**EXERCISE GOAL:** Please restate, word for word, the lines below that begin at the one with "- specialize (Hbody" and end at the one with "Lemma same_config_trans (s1". Leave out all other lines.

#### GIVEN RECORDS ####

Lemma overrideEnv_Some env k v env' :
  overrideEnv env k v = Some env' →
  Name <$> env' = Name <$> env ∧ mkEnvVar k v ∈ env'.
Proof.
  revert env'. induction env as [|e env IH]; intros env'; simpl; [done|].
  destruct (decide (Name e = k)) as [<-|Hne].
  - intros [= <-]. split; [done|]. apply list_elem_of_here.
  - destruct (overrideEnv env k v) as [env1|]; [|done]. simpl.
    intros [= <-]. destruct (IH env1 eq_refl) as [Hnames Hin].
    split; [by rewrite !fmap_cons, Hnames|]. by apply list_elem_of_further.
Qed.

Lemma overrideEnv_None env k v :
  overrideEnv env k v = None → k ∉ Name <$> env.
Proof.
  induction env as [|e env IH]; simpl; [intros _; apply not_elem_of_nil|].
  destruct (decide (Name e = k)) as [<-|Hne]; [done|].
  destruct (overrideEnv env k v); [done|]. intros _.
  apply not_elem_of_cons. split; [done|]. by apply IH.
Qed.

(** [MergePod], the sibling of [applyConfig], does merge: a variable of
    the definition overrides the entry of its name or is appended, and a
    list without duplicate names stays so. *)
Lemma mergeEnvVar_merges env k v :
  mkEnvVar k v ∈ mergeEnvVar env (k, v)
  ∧ (NoDup (Name <$> env) → NoDup (Name <$> mergeEnvVar env (k, v)))
  ∧ (k ∈ Name <$> env → Name <$> mergeEnvVar env (k, v) = Name <$> env)
  ∧ (k ∉ Name <$> env → mergeEnvVar env (k, v) = env ++ [mkEnvVar k v]).
Proof.
  unfold mergeEnvVar. simpl.
  destruct (overrideEnv env k v) as [env'|] eqn:Hover.
  - apply overrideEnv_Some in Hover as [Hnames Hin].
    rewrite Hnames. split; [done|]. split; [done|]. split; [done|].
    intros Hnot. exfalso. apply Hnot. rewrite <- Hnames.
    apply list_elem_of_fmap. by exists (mkEnvVar k v).
  - apply overrideEnv_None in Hover.
    split; [apply elem_of_app; right; apply list_elem_of_here|].
    split; [|split; [done|done]].
    intros Hnodup. rewrite fmap_app. simpl. apply NoDup_app.
    split; [done|]. split; [|apply NoDup_singleton].
    intros x Hx Hx'. apply list_elem_of_singleton in Hx'. by subst x.
Qed.

Lemma mergeEnvVars_NoDup environs containers :
  Forall (λ c, NoDup (Name <$> Env c)) containers →
  Forall (λ c, NoDup (Name <$> Env c)) (mergeEnvVars environs containers).
Proof.
  unfold mergeEnvVars. intros Hall. apply Forall_fmap.
  eapply Forall_impl; [exact Hall|]. intros c. simpl.
  generalize (Env c). induction environs as [|[k v] environs IH]; intros env Hn;
    simpl; [done|].
  apply IH. by apply mergeEnvVar_merges.
Qed.

(** C4, on the code: [applyConfig], the merge [createPod] runs, appends
    the variables of the definition without looking for their names, so
    a variable the template already has is in the list twice.  Here the
    template sets [MODE] and the definition sets it again. *)
Theorem applyConfig_duplicates_variable :
  let configs : gmap string Any :=
    {[ "environmentVariables" := AMap [("MODE", AString "custom")] ]} in
  NoDup (Name <$> Env Scenario.mainContainer)
  ∧ ∃ container',
      @PodHandler.applyConfig imports configs Scenario.mainContainer = Ok container'
      ∧ Env container' = [mkEnvVar "MODE" "template"; mkEnvVar "MODE" "custom"]
      ∧ ¬ NoDup (Name <$> Env container').
Proof.
  split.
  - apply NoDup_singleton.
  - eexists. split; [by vm_compute|]. split; [done|].
    simpl. intros Hnodup. apply NoDup_cons in Hnodup as [Hnot _].
    apply Hnot, list_elem_of_here.
Qed.

End MergeEnvFacts.

(** ** The image of the second container *)

Section SecondImageFacts.
Context `{Imports}.
Import Go corev1 PodHandler.
Lemma outcome_page_body E cmd o : forallb is_body (outcome_page E cmd o) = true.
Proof. destruct o; try reflexivity. apply page_chunks_body. Qed.

Lemma source_chunks_body (src : option string) :
  forallb is_body
    (match src with Some s => content_chunks s | None => [] end) = true.
Proof. destruct src; [apply content_chunks_body | reflexivity]. Qed.

Lemma body_page_chunks cmd page :
  String.eqb cmd "HEAD" = false -> body (page_chunks cmd page) = page.
Proof.
  intros H. unfold page_chunks. rewrite H. cbn [negb andb].
  destruct (String.eqb_spec page "") as [-> | _]; cbn [negb body];
    [reflexivity | apply append_empty_r].
Qed.


(** X1. A HEAD request is answered with the head of the answer to the GET
    request for the same target and headers, line for line, and with no
    body. *)
Theorem head_is_get_without_body E db r :
  req_version r <> "HTTP/0.9" -> req_command r = "GET" ->
  head_lines (respond E db (with_command "HEAD" r))
  = head_lines (respond E db r)
  /\ status (respond E db (with_command "HEAD" r)) = status (respond E db r)
  /\ body (respond E db (with_command "HEAD" r)) = "".
Proof.
  intros Hv Hc. rewrite !respond_reply by exact Hv.
  unfold reply. cbn [with_command req_command req_path req_headers].
  rewrite Hc. cbn [String.eqb Ascii.eqb Bool.eqb andb].
  split; [| split; reflexivity].
  rewrite !head_lines_reply; [reflexivity | | reflexivity].
  rewrite forallb_app, outcome_page_body, source_chunks_body. reflexivity.
Qed.

Lemma head_is_get_without_body_witness :
  head_lines (respond example_env example_db
                (with_command "HEAD" (GET "/missing.txt")))
  = head_lines (respond example_env example_db (GET "/missing.txt"))
  /\ body (respond example_env example_db
             (with_command "HEAD" (GET "/missing.txt"))) = "".
Proof.
  destruct (head_is_get_without_body example_env example_db
              (GET "/missing.txt")) as (H1 & _ & H2);
    [discriminate | reflexivity |].
  split; assumption.
Defined.

(** X2. The methods are looked up by their exact name: a request whose
    method is not GET, HEAD or OPTIONS, letter for letter, is answered 501
    with the CORS headers and the error page, and the answer is the same
    whatever files the host has. *)
Theorem unsupported_method_501 E db r :
  req_version r <> "HTTP/0.9" ->
  req_command r <> "GET" -> req_command r <> "HEAD" ->
  req_command r <> "OPTIONS" ->
  status (respond E db r) = Some 501
  /\ cors_present (respond E db r)
  /\ body (respond E db r)
     = error_page E 501
         ("Unsupported method (" ++ repr E (req_command r) ++ ")")
         "Server does not support this operation"
  /\ forall E' db', same_software E E' -> respond E' db' r = respond E db r.
Proof.
  intros Hv Hg Hh Ho.
  apply String.eqb_neq in Hg, Hh, Ho.
  assert (Hr : forall E0 db0, respond E0 db0 r
            = error_reply E0 r 501
                ("Unsupported method (" ++ repr E0 (req_command r) ++ ")")
                "Server does not support this operation")
    by (intros; apply respond_unsupported; assumption).
  split; [rewrite Hr; reflexivity |].
  split; [apply (shaped_cors E r), respond_shaped, Hv |].
  split.
  - rewrite Hr. unfold error_reply. cbn [body].
    apply body_page_chunks, Hh.
  - intros E' db' (H1 & H2 & H3 & H4). rewrite !Hr.
    unfold error_reply, error_lines, error_tail, error_page.
    rewrite (response_lines_same E E') by assumption.
    rewrite H3, H4. reflexivity.
Qed.
(** C4 on the sample competition, due in 299750 ms: it stays. *)
Lemma clearStarted_prunes_witness :
  ∃ st',
    _clearStarted sample_Date_getTime sample_one = Ok tt st'
    ∧ st' = set_hash (filter (λ kc, lapsed sample_Date_getTime sample_one kc.2 = false)
                        (_hash sample_one)) sample_one
    ∧ calls st' = calls sample_one
    ∧ (∀ k c, _hash sample_one !! k = Some c →
       (_hash st' !! k = None ↔ lapsed sample_Date_getTime sample_one c = true)
       ∧ (lapsed sample_Date_getTime sample_one c = false → _hash st' !! k = Some c)
       ∧ (beginTime c = Null → _hash st' !! k = Some c)
       ∧ (∀ ts t, beginTimestamp sample_Date_getTime (beginTime c) = Some (Int ts) →
          Int 250 = Int t →
          (_hash st' !! k = None ↔ ts - (now sample_one + t) < 500))).
Proof.
  apply (clearStarted_prunes sample_Date_getTime sample_one (Int 250)).
  - reflexivity.
  - intros k c Hc. unfold sample_one in Hc. cbn [_hash] in Hc.
    apply lookup_singleton_Some in Hc as [_ <-].
    right. right. reflexivity.
Defined.

(** C4 as stated fails: the competition of [sample_soon] starts at
    10000 ms, after the corrected clock (9600 ms), and is removed all the
    same. *)
Lemma clearStarted_removes_before_start :
  _hash sample_soon !! 3%N = Some sample_c3
  ∧ beginTimestamp sample_Date_getTime (beginTime sample_c3) = Some (Int 10000)
  ∧ JS.add (Int (now sample_soon)) (Int 250) = Int 9600
  ∧ ¬ (10000 ≤ 9600)
  ∧ ∃ st', _clearStarted sample_Date_getTime sample_soon = Ok tt st'
           ∧ _hash st' !! 3%N = None.
Proof.
  split; [reflexivity|]. split; [reflexivity|]. split; [reflexivity|].
  split; [lia|]. eexists. split; [vm_compute; reflexivity|reflexivity].
Qed.

(** ** Reconciliation: the shape of one turn of the loop *)

Lemma for_in_keys_final (P : state → Prop) (body : N → M unit) (ks : list N) :
  (∀ k st, P st → is_Some (_hash st !! k) → P (final_state (body k st))) →
  ∀ st, P st → P (final_state (for_in_keys ks body st)).
Proof.
  intros Hbody. induction ks as [|k ks IH]; intros st HP; [done|].
  cbn [for_in_keys]. unfold bind at 1 2. unfold get at 1.
  destruct (_hash st !! k) as [c|] eqn:Hc.
  - specialize (Hbody k st HP). rewrite Hc in Hbody.
    specialize (Hbody (ltac:(by eexists))).
    destruct (body k st) as [[] st1|e st1]; cbn in Hbody; [by apply IH|done].
  - unfold ret at 1. by apply IH.
Qed.

Lemma same_config_refl (st : state) : same_config st st.
Proof. by repeat split. Qed.

Lemma same_config_trans (s1 s2 s3 : state) :
  same_config s1 s2 → same_config s2 s3 → same_config s1 s3.
Proof.
  unfold same_config. intros (?&?&?&?&?&?) (?&?&?&?&?&?).
  repeat split; congruence.
Qed.

Section Reconcile.

Variable Date_getTime : string → number.
Variable getResourceUrl : string → string.

Lemma getRemainingTime_same_config (bt : prim) (s1 s2 : state) (r : number) :
  same_config s1 s2 →
  getRemainingTime Date_getTime bt s1 = Ok r s1 →
  getRemainingTime Date_getTime bt s2 = Ok r s2.
Proof.
  intros (_&_&_&_&Htc&Hnow). rewrite !getRemainingTime_unfold, Htc, Hnow.
  destruct (beginTimestamp Date_getTime bt); [|done].
  destruct (_timeCorrection s1); try done. cbn zeta. by intros [= <-].
Qed.

(** What [_notify] leaves behind: the state as it was (nothing armed, or
    an exception), or a notification armed for the record. *)
Lemma notify_cases (st : state) (id : N) (c : competition) :
  _hash st !! id = Some c →
  final_state (_notify Date_getTime getResourceUrl id st) = st
  ∨ ∃ r n d,
      _notify Date_getTime getResourceUrl id st = Ok tt (armed_state st id n d)
      ∧ n_gmid n = c_id c
      ∧ getRemainingTime Date_getTime (beginTime c) st = Ok r st
      ∧ JS.gt (delay st) (Int 0) = true
      ∧ JS.gt r (Int 0) = true
      ∧ ∃ i, rates_indexOf (ratingValue c) st = Ok i st ∧ i ≠ -1.
Proof.
  intros Hc. rewrite (notify_unfold _ _ st id c Hc).
  destruct (getRemainingTime Date_getTime (beginTime c) st) as [r st1|e st1] eqn:Hr;
    [|by left].
  apply getRemainingTime_Ok_state in Hr as Hst. subst st1.
  destruct (JS.gt (delay st) (Int 0)) eqn:Hd; [|by left].
  destruct (JS.gt r (Int 0)) eqn:Hr0; [|by left]. cbn [andb].
  pose proof (rates_indexOf_state (ratingValue c) st) as Hs.
  destruct (rates_indexOf (ratingValue c) st) as [i st1|e st1] eqn:Hi;
    cbn in Hs; subst; [|by left].
  destruct (negb (Z.lnot i =? 0)) eqn:Hneg; [|by left].
  apply not_lnot_index in Hneg.
  destruct (notify_arming Date_getTime getResourceUrl st id c r i Hc Hr Hd Hr0 Hi Hneg)
    as (n & d & Hn & Hg & _).
  rewrite (notify_unfold _ _ st id c Hc), Hr, Hd, Hr0, Hi in Hn. cbn [andb] in Hn.
  apply not_lnot_index in Hneg as Hneg'. rewrite Hneg' in Hn.
  right. exists r, n, d. repeat (split; [done|]). by exists i.
Qed.

(** With the correction established, a string or a number as start time
    and a rates value that has [indexOf], [_notify] does not throw. *)
Lemma notify_returns (st : state) (id : N) (c : competition) (tc : number) :
  _hash st !! id = Some c →
  _timeCorrection st = Num tc →
  JS.typeof (beginTime c) = "string" ∨ JS.typeof (beginTime c) = "number" →
  (∃ l, rates st = Arr l) →
  ∃ st', _notify Date_getTime getResourceUrl id st = Ok tt st'.
Proof.
  intros Hc Htc Hty [l Hl]. rewrite (notify_unfold _ _ st id c Hc).
  destruct (getRemainingTime_zero_lapsed Date_getTime st c tc Htc Hty)
    as (r & -> & _).
  destruct (JS.gt (delay st) (Int 0) && JS.gt r (Int 0)); [|by eexists].
  rewrite (rates_indexOf_Arr st l _ Hl).
  destruct (negb _); [|by eexists].
  destruct (createNotification_shape getResourceUrl st c r) as (n & d & -> & _).
  by eexists.
Qed.

Lemma updateNotifications_each_unfold (st : state) (id : N) (c : competition) :
  _hash st !! id = Some c →
  _updateNotifications_each Date_getTime getResourceUrl id st
  = if negb (JS.strict_equals (beginTime c) Null)
    then _notify Date_getTime getResourceUrl id (revoked_state st c)
    else Ok tt (revoked_state st c).
Proof.
  intros Hc. unfold _updateNotifications_each, hash_get, bind, get.
  rewrite Hc. unfold ret at 1. unfold revoked_state, revocation.
  destruct (notification c) as [h|]; unfold host, modify, ret.
  - by destruct (negb _).
  - assert (set_host (next_handle st) (calls st ++ []) st = st) as ->
      by (state_eq; by rewrite app_nil_r).
    by destruct (negb _).
Qed.

(** What one turn of the loop leaves behind: the record's notification
    revoked, and then possibly a new one armed. *)
Lemma updateNotifications_each_cases (st : state) (id : N) (c : competition) :
  _hash st !! id = Some c →
  final_state (_updateNotifications_each Date_getTime getResourceUrl id st)
  = revoked_state st c
  ∨ ∃ r n d,
      _updateNotifications_each Date_getTime getResourceUrl id st
      = Ok tt (armed_state (revoked_state st c) id n d)
      ∧ n_gmid n = c_id c
      ∧ beginTime c ≠ Null
      ∧ getRemainingTime Date_getTime (beginTime c) st = Ok r st
      ∧ JS.gt (delay st) (Int 0) = true
      ∧ JS.gt r (Int 0) = true.
Proof.
  intros Hc. rewrite (updateNotifications_each_unfold st id c Hc).
  destruct (JS.strict_equals (beginTime c) Null) eqn:Hnull; cbn [negb]; [by left|].
  destruct (notify_cases (revoked_state st c) id c Hc)
    as [H|(r & n & d & Hn & Hg & Hr & Hd & Hr0 & _)]; [by left|].
  right. exists r, n, d. split; [done|]. split; [done|].
  split; [intros Hb; by rewrite Hb in Hnull|]. split; [|done].
  eapply (getRemainingTime_same_config _ (revoked_state st c) st); [|done].
  by repeat split.
Qed.

Lemma updateNotifications_each_frame (st : state) (id : N) :
  is_Some (_hash st !! id) →
  same_config st
    (final_state (_updateNotifications_each Date_getTime getResourceUrl id st))
  ∧ calls st `prefix_of`
      calls (final_state (_updateNotifications_each Date_getTime getResourceUrl id st)).
Proof.
  intros [c Hc].
  destruct (updateNotifications_each_cases st id c Hc)
    as [->|(r & n & d & -> & _)]; cbn [final_state].
  - split; [by repeat split|]. by eexists.
  - split; [by repeat split|]. rewrite armed_state_calls. cbn.
    rewrite <- app_assoc. by eexists.
Qed.

Lemma updateNotifications_frame (st : state) :
  same_config st (final_state (_updateNotifications Date_getTime getResourceUrl st))
  ∧ calls st `prefix_of`
      calls (final_state (_updateNotifications Date_getTime getResourceUrl st)).
Proof.
  unfold _updateNotifications, for_in_hash. unfold bind at 1. unfold get at 1.
  apply (for_in_keys_final
           (λ st', same_config st st' ∧ calls st `prefix_of` calls st')).
  - intros k st1 [Hcfg Hpre] Hk.
    destruct (updateNotifications_each_frame st1 k Hk) as [Hcfg' Hpre'].
    split; [by eapply same_config_trans|by etrans].
  - split; [apply same_config_refl|done].
Qed.

Lemma setParams_unfold (param : params) (st : state) :
  setParams Date_getTime getResourceUrl param st
  = _updateNotifications Date_getTime getResourceUrl
      (set_host (next_handle st)
         (calls st ++ persisted (assign_params param st))
         (assign_params param st)).
Proof.
  unfold setParams, bind, modify, get, host. cbn.
  f_equal. state_eq. by rewrite <- !app_assoc.
Qed.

####

**ANSWER AREA:**
  - specialize (Hbody k st HP). rewrite Hc in Hbody.
    specialize (Hbody (ltac:(by eexists))).
    destruct (body k st) as [[] st1|e st1]; cbn in Hbody; [by apply IH|done].
  - unfold ret at 1. by apply IH.
Qed.

Lemma same_config_refl (st : state) : same_config st st.
Proof. by repeat split. Qed.

Lemma same_config_trans (s1 s2 s3 : state) :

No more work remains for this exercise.